# THE TASK:
Go through the data and report each line that holds the string "Definition".

# MATERIAL SUPPLIED:

(* ===== verification/NetworkMetrics.v ===== *)
(** * Metrics of the network worker ([crates/das-network/src/worker.rs], [lib.rs])

    [Metrics::register] announces five collectors to a Prometheus registry;
    [DasNetwork::new] keeps them if that works. *)

From S2P Require Import Prelude.

(** [prometheus::Registry]: collectors by name, with the names of their labels. *)
Class PrometheusRegistry (R : Type) := {
  registered : R -> string -> bool;
  register : string -> list string -> R -> option R
}.

(** The registry refuses a second collector of the same name. *)
Class RegistryLaws (R : Type) `{PrometheusRegistry R} : Prop := {
  register_new : forall name labels (r r' : R), register name labels r = Some r' -> registered r' name = true;
  register_keeps : forall name labels (r r' : R) other, register name labels r = Some r' ->
    registered r other = true -> registered r' other = true;
  register_twice : forall name labels (r : R), registered r name = true -> register name labels r = None
}.

Module Metrics.
Section metrics.
Context {R : Type} `{PrometheusRegistry R}.

(** The collectors, by name. *)
Record t := mk {
  publish : string; requests : string; requests_total : string; requests_pending : string;
  dht_event_received : string
}.

(** A collector that was registered before the failure stays registered. *)
Definition register (registry : R) : option t * R :=
  let fields :=
    [ ("das_network_publish_total", []);
      ("das_network_requests_total", []);
      ("das_network_requests_total", ["type"]);
      ("das_network_requests_pending", []);
      ("das_network_dht_event_received_total", ["event"]) ]%string in
  let fix go (fields : list (string * list string)) (r : R) : bool * R :=
    match fields with
    | [] => (true, r)
    | (name, labels) :: fields =>
        match NetworkMetrics.register name labels r with
        | Some r => go fields r
        | None => (false, r)
        end
    end in
  let '(ok, r) := go fields registry in
  (if ok : bool then Some (mk "das_network_publish_total" "das_network_requests_total"
     "das_network_requests_total" "das_network_requests_pending" "das_network_dht_event_received_total")
   else None, r).

(** The metrics of a new worker: a failure is only logged. *)
Definition of_worker (prometheus_registry : option R) : option t :=
  match prometheus_registry with
  | Some registry => (register registry).1
  | None => None
  end.
End metrics.
End Metrics.

(** The network worker never has metrics: two of its five collectors have the same name,
    so the registration fails with every registry - also the fresh one the node passes -
    and the worker runs without them; what was registered before the failure stays
    registered. *)
Theorem metrics_never_registered {R} `{RegistryLaws R} (prometheus_registry : option R) :
  Metrics.of_worker prometheus_registry = None.
Proof.
  destruct prometheus_registry as [r|]; [|done]. simpl. unfold Metrics.register.
  destruct (register "das_network_publish_total" [] r) as [r1|] eqn:E1; [|done].
  destruct (register "das_network_requests_total" [] r1) as [r2|] eqn:E2; [|done].
  by rewrite (register_twice "das_network_requests_total" _ r2) by (by eapply register_new).
Qed.

(** A registry as the list of its names. *)
Section metrics_witness.
#[local] Instance name_list : PrometheusRegistry (list string) := {|
  registered r name := bool_decide (name ∈ r);
  register name _ r := if bool_decide (name ∈ r) then None else Some (name :: r)
|}.
#[local] Instance name_list_laws : RegistryLaws (list string).
Proof.
  split; simpl.
  - intros name _ r r'. case_bool_decide; [done|]. intros [= <-]. apply bool_decide_true. by left.
  - intros name _ r r' other. case_bool_decide; [done|]. intros [= <-]. rewrite !bool_decide_eq_true. by right.
  - intros name _ r ->. done.
Qed.
#[local] Definition fresh_registry : list string := [].

Lemma metrics_never_registered_witness :
  Metrics.of_worker (Some fresh_registry) = None /\ length (Metrics.register fresh_registry).2 = 2%nat.
Proof. split; [apply metrics_never_registered|reflexivity]. Defined.
End metrics_witness.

# EXERCISE RESPONSE:
Definition register (registry : R) : option t * R :=
Definition of_worker (prometheus_registry : option R) : option t :=
#[local] Definition fresh_registry : list string := [].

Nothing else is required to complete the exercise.